Rather, she puts her smarts, talent, connections and operatic soprano voice and connections to work raising awareness and research funding for a little-known heart disease called pulmonary hypertension.
While Tillemann-Dick carries herself like any other bright-eyed Johns Hopkins University graduate student, she suffers from the same disease she works hard in her free time to help cure. Her heart could stop without warning.
“When someone is diagnosed with pulmonary hypertension, or another fatal disease like AIDS, people have a tendency to expect them to act dead already,” Tillemann-Dick says. “I’m still very alive. I hope to change the culture of us being so afraid of mortality that we’re afraid of the people facing it.”
The highlight of her campaign against the disease was performing with a classically trained pianist, Secretary of State Condoleezza Rice, last year at The Kennedy Center in Washington to raise awareness of pulmonary hypertension.

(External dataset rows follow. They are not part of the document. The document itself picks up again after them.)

(** * wc-context: the pairing and propagation protocol of [src/context.ts]

    A shallow embedding of [createContext] and [derivedContext].  The
    program is a set of closures installed on DOM elements, so the embedding
    is a state monad over an explicit store:

    - the DOM tree ([parentNode]) and the listener lists of every element;
    - one [WeakMap] per context ([contextMap], keyed by context and element);
    - the data properties of elements ([props]);
    - the variables captured by the closure of [provideDerivedContext]
      ([cells]) and by the objects [fireEventAndRetry] returns ([retries]);
    - a log of observable effects (events dispatched, user callbacks run).

    Closures are defunctionalised: a listener is a constructor carrying the
    variables the closure captured, and a serial number standing for its
    reference identity, which is all [removeEventListener] compares.

    JavaScript values are kept abstract ([value]); the inequality test
    [notEqual] of [utils.js] is a parameter of the development. *)

From Stdlib Require Import ZArith.
From stdpp Require Import gmap strings list fin_maps pretty.

(** ** Identifiers *)

Abbreviation node := nat (only parsing).
Abbreviation ctxId := nat (only parsing).

(** Property keys: a string name, or a [Symbol()] (line 28). *)
Inductive prop :=
| PName (name : string)
| PSymbol (k : nat).

#[global] Instance prop_eq_dec : EqDecision prop.
Proof. solve_decision. Defined.

Definition prop_to_sum (p : prop) : string + nat :=
  match p with PName s => inl s | PSymbol k => inr k end.

Definition prop_of_sum (x : string + nat) : prop :=
  match x with inl s => PName s | inr k => PSymbol k end.

Lemma prop_of_to_sum p : prop_of_sum (prop_to_sum p) = p.
Proof. by destruct p. Qed.

#[global] Instance prop_countable : Countable prop :=
  inj_countable' prop_to_sum prop_of_sum prop_of_to_sum.

(** The three event types: the static [TYPE] strings of [events.js]. *)
Inductive evType :=
| ConsumerConnectTYPE
| ConsumerDisconnectTYPE
| ProviderUpdateTYPE.

#[global] Instance evType_eq_dec : EqDecision evType.
Proof. solve_decision. Defined.
(** * WakaTime plugin for OpenCode: a shallow embedding and its properties

    The repository holds the tracker twice: as modules ([options.ts],
    [dependencies.ts], [tracker.ts], [adapter.ts]) and as one bundled plugin
    file ([.opencode/plugin/wakatime.ts]).  Both are embedded here, the
    modules in [Module Tracker], the bundle in [Module Bundled], over a
    common model of JavaScript strings, values and [Map]s and of the
    [FileSystemAdapter] the code is written against. *)

From Stdlib Require Import ZArith List String Ascii Bool Lia DecimalString.
From Stdlib Require PrimFloat Uint63.
Import ListNotations.

Open Scope string_scope.
Open Scope list_scope.

(* ===================================================================== *)
(** * JavaScript strings

    A string is the sequence of its UTF-16 code units; [ascii] holds the
    code units below 256, and strings with other code units are left
    out. *)
(* ===================================================================== *)

Module Js.

(** [WhiteSpace] and [LineTerminator] code units below 256: TAB, LF, VT, FF,
    CR, SP and NBSP.  These are what [String.prototype.trim] strips. *)
Definition isWhiteSpace (c : ascii) : bool :=
  let n := nat_of_ascii c in
  ((9 <=? n) && (n <=? 13) || (n =? 32) || (n =? 160))%nat.

Fixpoint trimStart (s : string) : string :=
  match s with
  | EmptyString => EmptyString
  | String c r => if isWhiteSpace c then trimStart r else s
  end.

Fixpoint trimEnd (s : string) : string :=
  match s with
  | EmptyString => EmptyString
  | String c r =>
      match trimEnd r with
      | EmptyString => if isWhiteSpace c then EmptyString else String c EmptyString
      | r' => String c r'
      end
  end.

(** [s.trim()] *)
Definition trim (s : string) : string := trimEnd (trimStart s).

(** [s.split(sep)] for a separator of one code unit.  The result is never
    empty: [''.split('=')] is [['']]. *)
Fixpoint split (sep : ascii) (s : string) : list string :=
  match s with
  | EmptyString => [EmptyString]
  | String c r =>
      if Ascii.eqb c sep then EmptyString :: split sep r
      else match split sep r with
           | [] => [String c EmptyString]
           | h :: t => String c h :: t
           end
  end.

(** The code units below 256 that [toLowerCase] changes: A-Z and the
    capital letters of Latin-1 (U+00C0-U+00D6 and U+00D8-U+00DE). *)
Definition isUpper (c : ascii) : bool :=
  let n := nat_of_ascii c in
  ((65 <=? n) && (n <=? 90) || (192 <=? n) && (n <=? 214)
   || (216 <=? n) && (n <=? 222))%nat.

(** Their small letters stand 32 code units higher. *)
Definition lowerChar (c : ascii) : ascii :=
  if isUpper c then ascii_of_nat (nat_of_ascii c + 32) else c.

(** [s.toLowerCase()], on code units below 256. *)
Fixpoint toLowerCase (s : string) : string :=
  match s with
  | EmptyString => EmptyString
  | String c r => String (lowerChar c) (toLowerCase r)
  end.

(** [s] has a capital letter. *)
Fixpoint hasUpper (s : string) : bool :=
  match s with
  | EmptyString => false
  | String c r => isUpper c || hasUpper r
  end.

Definition clamp (lo hi x : Z) : Z := Z.max lo (Z.min hi x).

Rice, who is an old friend of Lantos, and Tillemann-Dick performed classical and contemporary numberss, wowing a crowd of 450 dignitaries, including U.N. Secretary-General Kofi Annan.
The Pulmonary Hypertension Association, created in 1990, presented the concert to draw attention to the disease, which afflicts more than 100,000 people nationwide.

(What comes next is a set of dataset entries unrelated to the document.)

(** [string(rune(z))]: the UTF-8 encoding of a code point, "�" for
    values that are not Unicode scalar values. *)
Definition byte_of (z : Z) : Ascii.ascii := Ascii.ascii_of_N (Z.to_N z).

Definition runeString (z : Z) : string :=
  if ((z <? 0) || (1114111 <? z) || ((55296 <=? z) && (z <=? 57343)))%Z then
    String (byte_of 239) (String (byte_of 191) (String (byte_of 189) EmptyString))
  else if (z <? 128)%Z then String (byte_of z) EmptyString
  else if (z <? 2048)%Z then
    String (byte_of (192 + z / 64)) (String (byte_of (128 + z mod 64)) EmptyString)
  else if (z <? 65536)%Z then
    String (byte_of (224 + z / 4096))
      (String (byte_of (128 + (z / 64) mod 64)) (String (byte_of (128 + z mod 64)) EmptyString))
  else
    String (byte_of (240 + z / 262144))
      (String (byte_of (128 + (z / 4096) mod 64))
         (String (byte_of (128 + (z / 64) mod 64)) (String (byte_of (128 + z mod 64)) EmptyString))).

(** A value re-typed at a type with the same structure (the result of a
    conversion between types with identical underlying types). *)
Fixpoint retype (t : ty) (x : val) : val :=
  match t, x with
  | TStruct n fs, VStruct _ fvs =>
      VStruct n ((fix go (fs : list field) (fvs : list (field * val)) : list (field * val) :=
                    match fs, fvs with
                    | Field a t' g e :: fs', (_, y) :: fvs' => (Field a t' g e, retype t' y) :: go fs' fvs'
                    | _, _ => []
                    end) fs fvs)
  | TSlice t', VSlice _ xs => VSlice t' (retype t' <$> xs)
  | TPtr t', VPtr _ p => VPtr t' (retype t' <$> p)
  | _, _ => x
  end.

(** [x.Convert(T)] for [x.Type().ConvertibleTo(T)]. *)
Definition Convert (x : val) (t : ty) : val :=
  match x, t with
  | VInt z, TInt | VUint z, TInt => VInt (wrapI z)
  | VInt z, TUint | VUint z, TUint => VUint (wrapU z)
  | VInt z, TString | VUint z, TString => VString (runeString z)
  | _, _ => retype t x
  end.

(** ** Basic facts *)

Lemma ty_ident_refl t : ty_ident false t t = true.
Proof. by apply ty_ident_eq. Qed.

Lemma AssignableTo_refl t : AssignableTo t t = true.
Proof. unfold AssignableTo. by rewrite ty_ident_refl. Qed.

Lemma typeOf_zeroOf t : typeOf (zeroOf t) = t.
Proof.
  induction t as [| | | |n fs IH| |] using ty_ind; simpl; try done.
  f_equal. induction IH as [|[x t' g e] Ht fs _ IHfs]; simpl; [done|].
  f_equal. apply IHfs.
Qed.

Lemma val_wt_struct n f x l : val_wt (VStruct n ((f, x) :: l)) <-> typeOf x = ftype f /\ val_wt x /\ val_wt (VStruct n l).
Proof. done. Qed.

Lemma retype_id v : val_wt v -> retype (typeOf v) v = v.
Proof.
  induction v as [| | | |n fvs IH|t xs IH|t p IH] using val_ind; simpl; try done.
  - intros Hwt. f_equal. induction IH as [|fy Hy fvs _ IHl]; [done|].
    destruct fy as [[x t' g e] y]. simpl in *.
    destruct Hwt as (Hty & Hwy & Hwt). subst t'.
    apply prod_all_snd in Hy. simpl in Hy. rewrite (Hy Hwy). f_equal. by apply IHl.
  - intros Hwt. f_equal. revert Hwt. induction IH as [|y Hy ys _ IHl]; intros Hwt; [done|].
    destruct Hwt as (Hty & Hwy & Hwt). rewrite Hty in Hy.
    rewrite fmap_cons, (Hy Hwy). f_equal. by apply IHl.
  - destruct IH as [y Hy|]; simpl; [|done]. intros [Hty Hwy]. rewrite Hty in Hy. by rewrite (Hy Hwy).
Qed.

#[export] Hint Resolve ty_ident_refl AssignableTo_refl : origin.
#[export] Hint Rewrite typeOf_zeroOf AssignableTo_refl : origin_rw.

Lemma val_wt_zeroOf t : val_wt (zeroOf t).
Proof.
  induction t as [| | | |n fs IH| |] using ty_ind; simpl; try done;
    unfold int_min, int_max, uint_max; try lia.
  induction IH as [|[x t' g e] Ht fs _ IHfs]; simpl; [done|].
    apply fieldOf_all_ftype in Ht. simpl in Ht.
    split; [apply typeOf_zeroOf|]. split; [exact Ht|exact IHfs].
Qed.

(** Pointer base: the type a chain of pointers finally points to. *)
Fixpoint ptr_base (t : ty) : ty := match t with TPtr t' => ptr_base t' | _ => t end.

(** A value whose pointer chain ends in a non-nil target. *)
Fixpoint nonnil_chain (v : val) : bool :=
  match v with VPtr _ None => false | VPtr _ (Some x) => nonnil_chain x | _ => true end.

Lemma wrapU_bounds z : (0 <= wrapU z <= uint_max)%Z.
Proof. unfold wrapU, uint_max. pose proof (Z.mod_pos_bound z (2 ^ 64)). lia. Qed.

Lemma wrapI_bounds z : (int_min <= wrapI z <= int_max)%Z.
Proof. unfold wrapI, int_min, int_max. pose proof (wrapU_bounds z) as H. unfold uint_max in H.
  destruct (Z.leb_spec (wrapU z) (2 ^ 63 - 1)); lia. Qed.

Lemma wrapI_wrapU z : (int_min <= z <= int_max)%Z -> wrapI (wrapU z) = z.
Proof.
  unfold wrapI, wrapU, int_min, int_max. intros Hz.
  rewrite Z.mod_mod by lia.
  destruct (Z.le_gt_cases 0 z).
  - rewrite Z.mod_small by lia. destruct (Z.leb_spec z (2 ^ 63 - 1)); lia.
  - assert (z mod 2 ^ 64 = z + 2 ^ 64)%Z as ->.
    { rewrite <-(Z.mod_small (z + 2 ^ 64) (2 ^ 64)) by lia.
      rewrite Z.add_mod, Z.mod_same, Z.add_0_r, Z.mod_mod by lia. done. }
    destruct (Z.leb_spec (z + 2 ^ 64) (2 ^ 63 - 1)); lia.
Qed.

Lemma runeString_length z : 1 <= String.length (runeString z) <= 4.
Proof. unfold runeString. repeat case_match; simpl; lia. Qed.

Lemma val_wt_struct_Forall n fvs :
  val_wt (VStruct n fvs) <-> Forall (fun fv => typeOf fv.2 = ftype fv.1 /\ val_wt fv.2) fvs.
Proof.
  induction fvs as [|[f x] l IH]; [split; intros _; [constructor|exact I]|].
  rewrite Forall_cons, <-IH. simpl.
  split; [intros (H1 & H2 & H3); split; [split|]; assumption
         |intros ((H1 & H2) & H3); split; [|split]; assumption].
Qed.

(** Depth-0 lookup: with distinct field names, the field named [x] at
    index [i] is the only candidate. *)
Lemma filter_imap_absent (fs : list field) x k :
  x ∉ fname <$> fs ->
  filter (fun pf : list nat * field => bool_decide (fname pf.2 = x) = true) (imap (fun j g => ([k + j], g)) fs) = [].
Proof.
  revert k. induction fs as [|g fs IH]; intros k Hx; [done|].
  rewrite imap_cons, filter_cons. rewrite fmap_cons, elem_of_cons in Hx.
  rewrite decide_False by (rewrite bool_decide_eq_true; simpl; naive_solver).
  rewrite <-(IH (S k)) by naive_solver. f_equal. apply imap_ext. intros j y _. simpl. by rewrite Nat.add_succ_r.
Qed.

Lemma filter_imap_unique (fs : list field) x i f k :
  NoDup (fname <$> fs) -> fs !! i = Some f -> fname f = x ->
  filter (fun pf : list nat * field => bool_decide (fname pf.2 = x) = true) (imap (fun j g => ([k + j], g)) fs) = [([k + i], f)].
Proof.
  revert i k. induction fs as [|g fs IH]; intros i k Hnd Hi Hx; [done|].
  rewrite fmap_cons, NoDup_cons in Hnd. destruct Hnd as [Hg Hnd].
  rewrite imap_cons, filter_cons. destruct i as [|i]; simpl in Hi.
  - injection Hi as ->. rewrite decide_True by (by apply bool_decide_eq_true).
    rewrite Nat.add_0_r. f_equal. subst x.
    rewrite <-(filter_imap_absent fs (fname f) (S k)) by done.
    f_equal. apply imap_ext. intros j y _. simpl. by rewrite Nat.add_succ_r.
  - assert (fname g <> x).
    { intros Heq. apply Hg. subst x. apply list_elem_of_fmap. exists f. split; [done|].
      by eapply list_elem_of_lookup_2. }
    rewrite decide_False by (rewrite bool_decide_eq_true; done).
    rewrite <-Nat.add_succ_comm. rewrite <-(IH i (S k)) by done.
    f_equal. apply imap_ext. intros j y _. simpl. by rewrite Nat.add_succ_r.
Qed.

Lemma fieldWhereAt_found P fs d fuel pf :
  filter (fun pf => P pf.2 = true) (fieldsAtDepth d fs) = [pf] -> fieldWhereAt P fs d (S fuel) = Some pf.
Proof. intros H. simpl. by rewrite H. Qed.

Lemma settableField_direct n fs i f :
  NoDup (fname <$> fs) -> fs !! i = Some f -> isExported (fname f) = true ->
  settableField (TStruct n fs) (fname f) = Some ([i], f).
Proof.
  intros Hnd Hi He. unfold settableField, FieldByName.
  rewrite (fieldWhereAt_found _ _ _ _ ([i], f)); [simpl; by rewrite He|].
  exact (filter_imap_unique fs (fname f) i f 0 Hnd Hi eq_refl).
Qed.

Lemma getPath_middle n pre f v l :
  getPath [length pre] (VStruct n (pre ++ (f, v) :: l)) = Some v.
Proof. simpl. by rewrite list_lookup_middle. Qed.

Lemma setPath_middle n pre f v y l :
  setPath [length pre] y (VStruct n (pre ++ (f, v) :: l)) = VStruct n (pre ++ (f, y) :: l).
Proof. simpl. rewrite <-(Nat.add_0_r (length pre)), alter_app_r. done. Qed.

(** ** Paths found by [FieldByName] in well-typed values *)

Lemma fieldWhereAt_sound P fs d fuel pf :
  fieldWhereAt P fs d fuel = Some pf -> P pf.2 = true /\ exists d', pf ∈ fieldsAtDepth d' fs.
Proof.
  revert d. induction fuel as [|fuel IH]; intros d; simpl; [done|].
  destruct (filter _ (fieldsAtDepth d fs)) as [|pf' [|? ?]] eqn:E; [apply IH|intros [= <-]|done].
  assert (pf' ∈ filter (fun pf => P pf.2 = true) (fieldsAtDepth d fs)) as Hin by (rewrite E; left).
  apply list_elem_of_filter in Hin as [HP Hin]. eauto.
Qed.

Lemma typeOf_struct_inv x n fs : typeOf x = TStruct n fs -> exists fvs, x = VStruct n fvs /\ fvs.*1 = fs.
Proof. destruct x; simpl; try discriminate. intros [= -> <-]. eauto. Qed.

Lemma val_wt_lookup n fvs i f x :
  val_wt (VStruct n fvs) -> fvs !! i = Some (f, x) -> typeOf x = ftype f /\ val_wt x.
Proof.
  rewrite val_wt_struct_Forall. intros Hwt Hi.
  by apply (Forall_lookup_1 _ _ _ _ Hwt Hi).
Qed.

(** The value at a path of [fieldsAtDepth] exists and has the type of the
    field found there. *)
Lemma getPath_fieldsAtDepth d n fvs p f :
  val_wt (VStruct n fvs) -> (p, f) ∈ fieldsAtDepth d fvs.*1 ->
  exists v, getPath p (VStruct n fvs) = Some v /\ typeOf v = ftype f /\ val_wt v.
Proof.
  revert n fvs p f. induction d as [|d IH]; intros n fvs p f Hwt Hin; simpl in Hin.
  - apply elem_of_lookup_imap in Hin as (i & g & [= -> ->] & Hg).
    rewrite list_lookup_fmap in Hg. destruct (fvs !! i) as [[g' x]|] eqn:Ei; [|done].
    injection Hg as <-. destruct (val_wt_lookup n fvs i g' x Hwt Ei). exists x. simpl. by rewrite Ei.
  - apply list_elem_of_In, in_concat in Hin as (l & Hl & Hin). apply list_elem_of_In in Hl, Hin.
    apply elem_of_lookup_imap in Hl as (i & g & -> & Hg).
    apply list_elem_of_fmap in Hin as ([p' f'] & [= -> ->] & Hin).
    rewrite list_lookup_fmap in Hg. destruct (fvs !! i) as [[g' x]|] eqn:Ei; [|done].
    injection Hg as <-. destruct (val_wt_lookup n fvs i g' x Hwt Ei) as [Hty Hwx].
    unfold embedded_fields in Hin. destruct (fanon g'), (ftype g') as [| | | |n' gfs| |] eqn:Et;
      try (destruct d; simpl in Hin; set_solver).
    apply typeOf_struct_inv in Hty as (xfvs & -> & <-).
    destruct (IH n' xfvs p' _ Hwx Hin) as (v & Hv & Hvt). exists v. simpl. by rewrite Ei.
Qed.

(** The field [FieldByName] finds in the type of a
    well-typed value is at a path where the value holds a well-typed value
    of the field's type. *)
Lemma FieldByName_wt m name p f :
  val_wt m -> FieldByName (typeOf m) name = Some (p, f) ->
  fname f = name /\ exists v, getPath p m = Some v /\ typeOf v = ftype f /\ val_wt v.
Proof.
  intros Hwt. destruct m as [| | | |n fvs| |]; try discriminate.
  unfold FieldByName, typeOf. intros (HP & d & Hin)%fieldWhereAt_sound. simpl in HP. apply bool_decide_eq_true in HP.
  split; [done|]. by eapply getPath_fieldsAtDepth.
Qed.

(** ** Conversions keep values well typed *)

Lemma ty_ident_refl_b b t : ty_ident b t t = true.
Proof.
  revert b. induction t as [| | | |n fs IH|t IH|t IH] using ty_ind; intros b; simpl; try done.
  rewrite bool_decide_eq_true_2 by done. simpl.
  induction IH as [|[x t g e] Ht fs _ IHfs]; [done|]. simpl.
  apply fieldOf_all_ftype in Ht. simpl in Ht.
  rewrite bool_decide_eq_true_2, Ht by done. simpl.
  rewrite (bool_decide_eq_true_2 (g = g)), orb_true_r, Bool.eqb_reflx by done. simpl. exact IHfs.
Qed.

Pulmonary hypertension has no known cure, but studies have made progress, experts say. The disease causes the right heart ventricle, a “low-pressure pump” designed to send blood through vessels in the lungs, to operate at an abnormally high pressure, doctors say.
“On average, people who develop this are not diagnosed for weeks, months and maybe even years,” Tillemann-Dick’s physician Dr. Christopher Lang said. “Of course, if the diagnosis is missed and disease progresses with no treatment, many people will die.”
Doctors don’t know how Tillemann-Dick contracted the illness. Two years ago, Tillemann-Dick was diagnosed after a series of fainting spells, a common symptom.
“She has severe elevation in pressure in her right ventricle, but luckily it was caught reasonably early,” Lang said. “She has responded nicely to therapy, and, fortunately, she’s not had any instances of heart failure. But a condition as advanced as hers is hard to predict.”
Refusing to slow down, Tillemann-Dick has taken on a bigger burden than most graduate students at her Baltimore school. In December, she testified before a congressional committee about the disease and how easily her symptoms were overlooked.
“My first actual fainting spell came when I was crossing a street in Denver,” she said. “… I never knew how unromantic fainting into a man’s arms could be.”
Today, her father, director of marketing and recruiting at the University of Denver for Engineering and Computer Science, keeps his cellphone close by in case his daughter needs help.
“When she fainted a couple of times, frankly, we didn’t think it was a big deal,” Dick says. “Now, I keep my phone with me and answer it whenever she calls, because I don’t know how many times she’ll be there.”